A micro-CT scan reveals the delicate feathers that cover the dinosaur tail.
PHOTOGRAPH BY LIDA XING
Scientists have just discovered the first-ever, completely preserved dinosaur tail – bones, soft tissue, and feathers, included — completely preserved in amber for the last 99-million years.
The research, led by paleontologist Lida Xing of the China University of Geosciences, was funded in part by the National Geographic Society’s Expeditions Council. The discovery was published in the journal Current Biology. It is the first of its kind to show that some dinosaurs had feather, other than the many fossilized impressions that scientists have had to use thus far to understand dinosaur evolution.

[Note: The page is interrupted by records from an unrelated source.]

(* ===== verification/VfsTree.v ===== *)
(** * fs/vfs.cpp: the directory tree and the descriptors

    What a well-formed file system state is, what a path denotes in it, and what
    the operations of [Vfs] do to the two.  The heap is any [Alloc.Allocator]. *)
From S2P Require Import Prelude Alloc Vfs.

Arguments state H : clear implicits.

Section tree.
Context {H : Type} `{!Allocator H}.
Implicit Types s : state H.

(** ** Sibling lists *)

(** [l] is the list of the nodes on the sibling chain that starts at [c]. *)
Fixpoint chain s (c : Z) (l : list Z) : Prop :=
  match l with
  | [] => c = 0
  | x :: l' => c = x /\ x <> 0 /\ is_Some (nodes s !! x) /\ chain s (next_sibling (nd s x)) l'
  end.

Lemma chain_det s c l l' : chain s c l -> chain s c l' -> l = l'.
Proof.
  revert c l'. induction l as [| x l IH]; intros c [| y l']; simpl.
  - done.
  - intros -> (-> & ? & _). done.
  - intros (-> & ? & _) ->. done.
  - intros (-> & _ & _ & H1) (-> & _ & _ & H2). f_equal. by apply (IH _ _ H1).
Qed.

Lemma chain_suffix s c l1 x l2 : chain s c (l1 ++ x :: l2) -> chain s x (x :: l2).
Proof.
  revert c. induction l1 as [| y l1 IH]; intros c; simpl.
  - by intros (-> & ?).
  - intros (_ & _ & _ & Hc). by apply (IH _ Hc).
Qed.

Lemma chain_NoDup s c l : chain s c l -> NoDup l.
Proof.
  revert c. induction l as [| x l IH]; intros c Hc; [constructor |].
  pose proof Hc as (-> & _ & _ & Hl). constructor; [| by apply (IH _ Hl)].
  intros (l1 & l2 & ->)%list_elem_of_split.
  pose proof (chain_suffix _ _ _ _ _ Hl) as H2. pose proof (chain_det _ _ _ _ Hc H2) as He.
  apply (f_equal length) in He. simpl in He. rewrite length_app in He. simpl in He. lia.
Qed.

Lemma chain_elem s c l x : chain s c l -> x ∈ l -> x <> 0 /\ is_Some (nodes s !! x).
Proof.
  revert c. induction l as [| y l IH]; intros c; [by intros _ ?%elem_of_nil |].
  intros (-> & ? & ? & Hl) [-> | Hx]%elem_of_cons; [done | by apply (IH _ Hl)].
Qed.

Lemma chain_length s c l : chain s c l -> (length l < walk_fuel s)%nat.
Proof.
  intros Hc. unfold walk_fuel. apply Nat.lt_succ_r.
  rewrite <- (size_dom (nodes s)). rewrite <- (size_list_to_set (C := gset Z) l) by (by eapply chain_NoDup).
  apply subseteq_size. intros x Hx%elem_of_list_to_set. apply elem_of_dom. by eapply chain_elem.
Qed.

(** The chain is read off the links of its own nodes only. *)
Lemma chain_ext s s' c l : chain s c l ->
  (forall x, x ∈ l -> is_Some (nodes s' !! x) /\ next_sibling (nd s' x) = next_sibling (nd s x)) -> chain s' c l.
Proof.
  revert c. induction l as [| x l IH]; intros c; simpl; [done |].
  intros (-> & Hx & _ & Hl) He. destruct (He x) as [H1 H2]; [by left |].
  split_and!; [done | done | done |]. rewrite H2. apply IH; [done |]. intros y Hy. apply He. by right.
Qed.

(** The search of [resolve_internal] and [create_internal] over a sibling list. *)
Lemma find_child_chain fuel s c l comp : chain s c l -> (length l < fuel)%nat ->
  find_child fuel s c comp = Some (List.find (fun x => kstreq (name (nd s x)) comp) l).
Proof.
  revert fuel c. induction l as [| x l IH]; intros [| fuel] c; simpl; try lia.
  - by intros ->.
  - intros (-> & Hx & _ & Hl) Hf. rewrite (proj2 (Z.eqb_neq x 0)) by done.
    destruct (kstreq (name (nd s x)) comp); [done |]. apply IH; [done | lia].
Qed.

(** ** The tree *)

(** [c] is an entry of directory [d]. *)
Definition entry s (d c : Z) : Prop := exists l, chain s (children (nd s d)) l /\ c ∈ l.

Record tree_wf s : Prop := {
  tw_null : nodes s !! 0 = None;
  tw_root : is_Some (nodes s !! vfs_root s) /\ type (nd s (vfs_root s)) = VFS_TYPE_DIR;
  tw_cwd : cwd s = 0 \/ (is_Some (nodes s !! cwd s) /\ type (nd s (cwd s)) = VFS_TYPE_DIR);
  tw_parent : forall p, is_Some (nodes s !! p) -> parent (nd s p) <> 0 ->
    is_Some (nodes s !! parent (nd s p)) /\ type (nd s (parent (nd s p))) = VFS_TYPE_DIR /\ entry s (parent (nd s p)) p;
  tw_children : forall p, is_Some (nodes s !! p) -> exists l, chain s (children (nd s p)) l;
  tw_entry : forall p c, is_Some (nodes s !! p) -> entry s p c -> parent (nd s c) = p;
  tw_names : forall p c c', is_Some (nodes s !! p) -> entry s p c -> entry s p c' ->
    name (nd s c) = name (nd s c') -> c = c';
}.

Lemma node_nonzero s p : tree_wf s -> is_Some (nodes s !! p) -> p <> 0.
Proof. intros Hwf [v Hv] ->. by rewrite (tw_null _ Hwf) in Hv. Qed.

Lemma entry_node s p c : entry s p c -> c <> 0 /\ is_Some (nodes s !! c).
Proof. intros (l & Hl & Hc). by eapply chain_elem. Qed.

(** Only directories have entries. *)
Lemma entry_dir s p c : tree_wf s -> is_Some (nodes s !! p) -> entry s p c -> type (nd s p) = VFS_TYPE_DIR.
Proof.
  intros Hwf Hp He. pose proof (tw_entry _ Hwf p c Hp He) as Hpar. subst p.
  apply (tw_parent _ Hwf c); [by apply (entry_node _ _ _ He) |]. by apply (node_nonzero s).
Qed.

(** The node a list of components leads to: the empty list and [.] stay, [..]
    goes to the parent (the root stays), a name goes to the entry of that name of
    a directory. *)
Inductive leads_to s : Z -> list (list Z) -> Z -> Prop :=
  | lt_nil n : leads_to s n [] n
  | lt_dot n l n' : leads_to s n l n' -> leads_to s n (dot :: l) n'
  | lt_up n l n' : parent (nd s n) <> 0 -> leads_to s (parent (nd s n)) l n' -> leads_to s n (dotdot :: l) n'
  | lt_top n l n' : parent (nd s n) = 0 -> leads_to s n l n' -> leads_to s n (dotdot :: l) n'
  | lt_name n c l n' comp : comp <> dot -> comp <> dotdot -> type (nd s n) = VFS_TYPE_DIR ->
      entry s n c -> name (nd s c) = comp -> leads_to s c l n' -> leads_to s n (comp :: l) n'.

Lemma kstreq_true a b : kstreq a b = true <-> a = b.
Proof. apply bool_decide_eq_true. Qed.
Lemma kstreq_false a b : kstreq a b = false <-> a <> b.
Proof. apply bool_decide_eq_false. Qed.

PHOTOGRAPH BY R.C. MCKELLAR, ROYAL SASKATCHEWAN MUSEUM
A segment from the feathered tail of a dinosaur that lived 99 million years ago is preserved in amber. A Cretaceous-era ant and plant debris were also trapped in the resin.
The section that was captured within the amber is small. What remains of a once-living creature is only a 1.4-inch limb.
The perfectly-preserved dinosaur section was unearthed from an amber mine in Hukawng Valley in Kachin state, northern Myanmar. Scientists have found that amber from this region contains some of the most interesting creatures from the Cretaceous period.
PHOTOGRAPH BY R.C> MCKELLAR, ROYAL SASKATCHEWAN MUSEUM
This particular amber sample was one of more than a dozen with significant inclusions that were collected by Xing and his research team in 2015 at a well-known amber market in Myitkyina, the capital of Kachin state. Two of the other samples contained the dinosaur-era bird wings also.
PHOTOGRAPH BY ROYAL SASKATCHEWAN MUSEUM
The dinosaur feather structure is open, flexible, and similar to modern ornamental feathers.
Scientists believe this sample contained a juvenile coelurosaur, part of a group of theropod dinosaurs that includes everything from the T-rex to modern birds. The way the tail is articulated helped researchers to distinguish this preserved dinosaur tail from prehistoric birds.
According to National Geographic,
“The dinosaur feathers feature a poorly defined central shaft (rachis) and appear to keel to either side of the tail. The open, flexible structure of the feathers is more similar to modern ornamental feathers than to flight feathers, which have well-defined central shafts, branches, sub-branches, and hooks that latch the structure together.”
The way the tale is constructed has led researchers to believe the dinosaur could fly.
They describe this as a “a nice cross section” through the tail that allowed them to study the chemistry of the exposed surface.
That study revealed the presence of ferrous iron, a decomposition product from the blood hemoglobin that was once present in the dinosaur’s soft tissue.
“The fact that [the iron] is still present gives us a lot of hope for future analysis, to obtain other chemical information on things like pigmentation or even to identify parts of the original keratin,” says Ryan McKellar, curator of invertebrate paleontology at Canada’s Royal Saskatchewan Museum.
“Maybe not for this particular specimen, but for other [samples] down the road.”
Some researchers suggest that a highly evolved Avian species entered our Universe billions of years ago, with the ancient Egyptians and Sumerians depicting bird-headed people and ‘Gods’ throughout much of their cultural pantheon. T-Rex evolved into the modern day bird – so no matter how far back or far forward we go in time, our evolutionary destiny stays interesting.